But he had been obliged to
relinquish his studies, shrinking from the necessity of making a journey
to the Grotto, and finding that it would be extremely difficult to obtain
the information which he still needed; and of it all there at last only
remained within him a tender feeling for Bernadette, of whom he could not
think without a sensation of delightful charm and infinite pity.
The days went by, and Pierre led a more and more lonely life. Doctor
Chassaigne had just left for the Pyrenees in a state of mortal anxiety.

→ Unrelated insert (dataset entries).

(** * The block forwarder of the relay (relay/pkg/block/forwarder.go)

    A shallow embedding of the forwarder: the [Forwarder] struct, the push
    phase [pushHeadersToChain], the pull phase [pullHeadersFromQueue] and the
    orchestration [loop], the latter two as a labelled transition system
    whose labels are the moves of the Go scheduler and of the environment
    (producers of the queue, the owner of the context, the timers). *)

From Stdlib Require Import ZArith List Bool Lia String.
From Stdlib Require Import Strings.Byte.
Import ListNotations.
Open Scope Z_scope.

(** ** Machine integers *)

(** Go's [int] on the 64-bit targets of the relay: two's complement. *)
Definition max_int : Z := 2 ^ 63 - 1.
Definition min_int : Z := - 2 ^ 63.

Definition int_wrap (z : Z) : Z := (z + 2 ^ 63) mod 2 ^ 64 - 2 ^ 63.

(** [len(s)] of a slice, as an [int]. *)
Definition len {A : Type} (s : list A) : Z := Z.of_nat (List.length s).

(** Go's [%] truncates towards zero: it is [Z.rem], not [Z.modulo]. *)
Definition go_rem (a b : Z) : Z := Z.rem a b.

(** ** Constants (forwarder.go, lines 12-29) *)

Definition second : Z := 1000000000.

Definition headersQueueSize : Z := 50.
Definition headersBatchSize : Z := 5.
Definition headerTimeout : Z := 1 * second.
Definition difficultyEpochDuration : Z := 2016.
Definition forwarderSleepTime : Z := 45 * second.

(** ** Data *)

(** Modelled from the spec: the declaration of [btc.Header] (package
    [relay/pkg/btc]).  The design gives a header a height, its own 32-byte
    digest and the digest of the header it extends; the tests of the
    forwarder fill the same three fields, [Height] being an [int64]. *)
Record Header : Type := mkHeader {
  Height : Z;
  Hash : list byte;
  PrevHash : list byte
}.

(** Modelled from the spec: the declaration of the interface [chain.Handle]
    (package [relay/pkg/chain]), of which the local chain implements
    [GetBestKnownDigest].  A handle is the log of the calls made through
    it. *)
Inductive hostCall : Type :=
| GetBestKnownDigest.

(** The [Forwarder] struct.  A buffered channel is the list of the values it
    holds, oldest first.  The [btcChain] handle is never used by the
    forwarder and is left out. *)
Record Forwarder : Type := mkForwarder {
  hostChain : list hostCall;
  processedHeaders : Z;
  headersQueue : list Header;
  errChan : list string
}.

Definition set_processedHeaders (f : Forwarder) (p : Z) : Forwarder :=
  {| hostChain := hostChain f;
     processedHeaders := p;
     headersQueue := headersQueue f;
     errChan := errChan f |}.

Definition set_headersQueue (f : Forwarder) (q : list Header) : Forwarder :=
  {| hostChain := hostChain f;
     processedHeaders := processedHeaders f;
     headersQueue := q;
     errChan := errChan f |}.

(** The arm of the if-chain of [pushHeadersToChain] (lines 158-167). *)
Inductive epochClass : Type :=
| DifficultyChangeFirst
| SpansDifficultyChange
| NoDifficultyChange.

(** What the loop goroutine does, in the order it does it. *)
Inductive event : Type :=
| EvCtxDone                          (* a [case <-ctx.Done()] was taken *)
| EvRecv (header : Header)           (* [header := <-f.headersQueue] *)
| EvTimerC                           (* [case <-headerTimer.C] was taken *)
| EvPulled (headers : list Header)   (* [pullHeadersFromQueue] returned *)
| EvPush (headers : list Header)     (* [f.pushHeadersToChain(headers)] *)
| EvBranch (c : epochClass)          (* an arm of lines 158-167 entered *)
| EvUpdateBestHeader (header : Header) (* [f.updateBestHeader(header)] *)
| EvSleep (d : Z)                    (* the select on [time.After(d)] entered *)
| EvWake                             (* [case <-time.After(...)] was taken *)
| EvReturn.                          (* [loop] returned *)

(** ** The push phase *)

(** [updateBestHeader] (lines 177-179): the body is empty. *)
Definition updateBestHeader (f : Forwarder) (header : Header) : Forwarder := f.

(** Lines 158-167: the three arms are empty, only the choice is kept. *)
Definition classify (startDifficulty endDifficulty : Z) : epochClass :=
  if startDifficulty =? 0 then DifficultyChangeFirst
  else if startDifficulty >? endDifficulty then SpansDifficultyChange
  else NoDifficultyChange.

(** [pushHeadersToChain] (lines 150-175).  It returns nothing in Go; here it
    returns the forwarder it leaves behind and what it did. *)
Definition pushHeadersToChain (f : Forwarder) (headers : list Header)
  : Forwarder * list event :=
  match headers with
  | [] => (f, [])
  | first :: _ =>
      let startDifficulty := go_rem (Height first) difficultyEpochDuration in
      let endDifficulty :=
        go_rem (Height (last headers first)) difficultyEpochDuration in
      let c := classify startDifficulty endDifficulty in
      let p := int_wrap (processedHeaders f + len headers) in
      if p >=? headersBatchSize then
        let newBestHeader := last headers first in
        let f1 := updateBestHeader (set_processedHeaders f p) newBestHeader in
        (set_processedHeaders f1 0,
         [EvBranch c; EvUpdateBestHeader newBestHeader])
      else
        (set_processedHeaders f p, [EvBranch c])
  end.

(** ** Creation *)

(** The struct literal of [RunForwarder] (lines 53-58): the counter is the
    zero value, both channels are empty. *)
Definition newForwarder : Forwarder :=
  {| hostChain := [];
     processedHeaders := 0;
     headersQueue := [];
     errChan := [] |}.

(** [ErrChan] (lines 183-185). *)
Definition ErrChan (f : Forwarder) : list string := errChan f.

(** ** Timers, the context and the scheduler *)

(** A [time.Timer]: running for a duration, expired with its tick still in
    the channel [C], or neither (stopped, or expired and drained). *)
Inductive Timer : Type :=
| Active (d : Z)
| Fired
| Idle.

Definition NewTimer (d : Z) : Timer := Active d.

(** [t.Stop()]: true exactly when the call stops a running timer. *)
Definition Stop (t : Timer) : bool * Timer :=
  match t with
  | Active _ => (true, Idle)
  | Fired => (false, Fired)
  | Idle => (false, Idle)
  end.

(** [<-t.C]: blocks ([None]) unless a tick is in the channel. *)
Definition recvC (t : Timer) : option Timer :=
  match t with
  | Fired => Some Idle
  | _ => None
  end.

(** [t.Reset(d)]: a tick left in the channel stays there. *)
Definition Reset (d : Z) (t : Timer) : Timer :=
  match t with
  | Fired => Fired
  | _ => Active d
  end.

(** The cases of the three [select] statements. *)
Inductive selectCase : Type :=
| CaseCtxDone     (* [case <-ctx.Done()] *)
| CaseDefault     (* [default], line 73 *)
| CaseHeader      (* [case header := <-f.headersQueue] *)
| CaseTimer       (* [case <-headerTimer.C] *)
| CaseAfter.      (* [case <-time.After(forwarderSleepTime)] *)

(** One move of the system: of the environment, or of the loop goroutine,
    which commits to a ready case of the select it is parked at and runs up
    to its next select. *)
Inductive label : Type :=
| Send (h : Header)      (* a producer runs [f.headersQueue <- h] *)
| Cancel                 (* the owner calls [cancelCtx()] *)
| Expire                 (* the timer of the pending select expires *)
| Select (c : selectCase).

(** The moves of the environment, on what they can touch: the queue, the
    context ([true] once [ctx.Done()] is closed) and the pending timer.  A
    send on a full queue blocks the producer: the move is not enabled. *)
Definition envStep (l : label) (f : Forwarder) (ctx : bool) (t : Timer)
  : option (Forwarder * bool * Timer) :=
  match l with
  | Send h =>
      if len (headersQueue f) <? headersQueueSize
      then Some (set_headersQueue f (headersQueue f ++ [h]), ctx, t)
      else None
  | Cancel => Some (f, true, t)
  | Expire =>
      match t with
      | Active _ => Some (f, ctx, Fired)
      | _ => None
      end
  | Select _ => None
  end.

(** ** The pull phase *)

Inductive pullOutcome : Type :=
| PullContinue (headers : list Header) (headerTimer : Timer)
| PullReturn (headers : list Header).

(** The condition of the [for] (line 111) and the [return] after it
    (line 147). *)
Definition forCond (headers : list Header) (headerTimer : Timer)
  : pullOutcome :=
  if len headers <? headersBatchSize
  then PullContinue headers headerTimer
  else PullReturn headers.

(** One turn of the [for] of [pullHeadersFromQueue] (lines 114-144), given
    the case the select commits to; [None] when that case is not ready. *)
Definition pullSelect (c : selectCase) (f : Forwarder) (ctx : bool)
    (headers : list Header) (headerTimer : Timer)
  : option (Forwarder * list event * pullOutcome) :=
  match c with
  | CaseHeader =>
      match headersQueue f with
      | [] => None
      | header :: q =>
          let headers' := headers ++ [header] in
          let (stopped, t1) := Stop headerTimer in
          match (if negb stopped then recvC t1 else Some t1) with
          | None => None
          | Some t2 =>
              Some (set_headersQueue f q, [EvRecv header],
                    forCond headers' (Reset headerTimeout t2))
          end
      end
  | CaseTimer =>
      match recvC headerTimer with
      | None => None
      | Some t1 =>
          if len headers >? 0
          then Some (f, [EvTimerC], PullReturn headers)
          else Some (f, [EvTimerC], forCond headers (Reset headerTimeout t1))
      end
  | CaseCtxDone =>
      if ctx then Some (f, [EvCtxDone], PullReturn headers) else None
  | _ => None
  end.

(** [pullHeadersFromQueue] from the middle of its [for], under a schedule:
    the batch it returns, the forwarder and the context it leaves, and the
    rest of the schedule; [None] while it is still parked at its select when
    the schedule ends, or when the schedule asks for a move that is not
    enabled. *)
Fixpoint pullRun (ls : list label) (f : Forwarder) (ctx : bool)
    (headers : list Header) (headerTimer : Timer)
  : option (list Header * Forwarder * bool * list label) :=
  match ls with
  | [] => None
  | Select c :: ls' =>
      match pullSelect c f ctx headers headerTimer with
      | None => None
      | Some (f', _, PullReturn r) => Some (r, f', ctx, ls')
      | Some (f', _, PullContinue headers' t') => pullRun ls' f' ctx headers' t'
      end
  | l :: ls' =>
      match envStep l f ctx headerTimer with
      | None => None
      | Some (f', ctx', t') => pullRun ls' f' ctx' headers t'
      end
  end.

(** [pullHeadersFromQueue] (lines 105-148), from its entry. *)
Definition pullHeadersFromQueue (ls : list label) (f : Forwarder) (ctx : bool)
  : option (list Header * Forwarder * bool * list label) :=
  match forCond [] (NewTimer headerTimeout) with
  | PullContinue headers t => pullRun ls f ctx headers t
  | PullReturn r => Some (r, f, ctx, ls)
  end.

(** ** The orchestration loop *)

(** Where the loop goroutine is parked, with its live local variables. *)
Inductive pc : Type :=
| LoopSelect                                  (* the select of line 69 *)
| PullSelect (headers : list Header) (headerTimer : Timer)  (* line 114 *)
| SleepSelect (after : Timer)                 (* the select of line 94 *)
| Returned.                                   (* after line 72 *)

Record World : Type := mkWorld {
  fwd : Forwarder;
  ctx : bool;
  at_pc : pc;
  trace : list event
}.

(** Lines 77-97 of [loop], from the return of [pullHeadersFromQueue] to the
    next select. *)
Definition afterPull (f : Forwarder) (headers : list Header)
  : Forwarder * list event * pc :=
  if len headers =? 0 then (f, [EvPulled headers], LoopSelect)
  else
    let (f', evs) := pushHeadersToChain f headers in
    (f',
     EvPulled headers :: EvPush headers :: evs ++ [EvSleep forwarderSleepTime],
     SleepSelect (NewTimer forwarderSleepTime)).

(** Where the pull phase leaves the loop. *)
Definition resume (f : Forwarder) (o : pullOutcome)
  : Forwarder * list event * pc :=
  match o with
  | PullContinue headers t => (f, [], PullSelect headers t)
  | PullReturn headers => afterPull f headers
  end.

Definition pendingTimer (p : pc) : Timer :=
  match p with
  | PullSelect _ t => t
  | SleepSelect t => t
  | _ => Idle
  end.

Definition withTimer (p : pc) (t : Timer) : pc :=
  match p with
  | PullSelect headers _ => PullSelect headers t
  | SleepSelect _ => SleepSelect t
  | _ => p
  end.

Abandoning his patients, he had set out for Cauterets with his ailing
wife, who was sinking more and more each day, to the infinite distress of
both his charming daughter and himself. From that moment the little house
at Neuilly fell into deathlike silence and emptiness. Pierre had no other
distraction than that of occasionally going to see the Guersaints, who
had long since left the neighbouring house, but whom he had found again
in a small lodging in a wretched tenement of the district. And the memory
of his first visit to them there was yet so fresh within him, that he
felt a pang at his heart as he recalled his emotion at sight of the
hapless Marie.
That pang roused him from his reverie, and on looking round he perceived
Marie stretched on the seat, even as he had found her on the day which he
recalled, already imprisoned in that gutter-like box, that coffin to
which wheels were adapted when she was taken out-of-doors for an airing.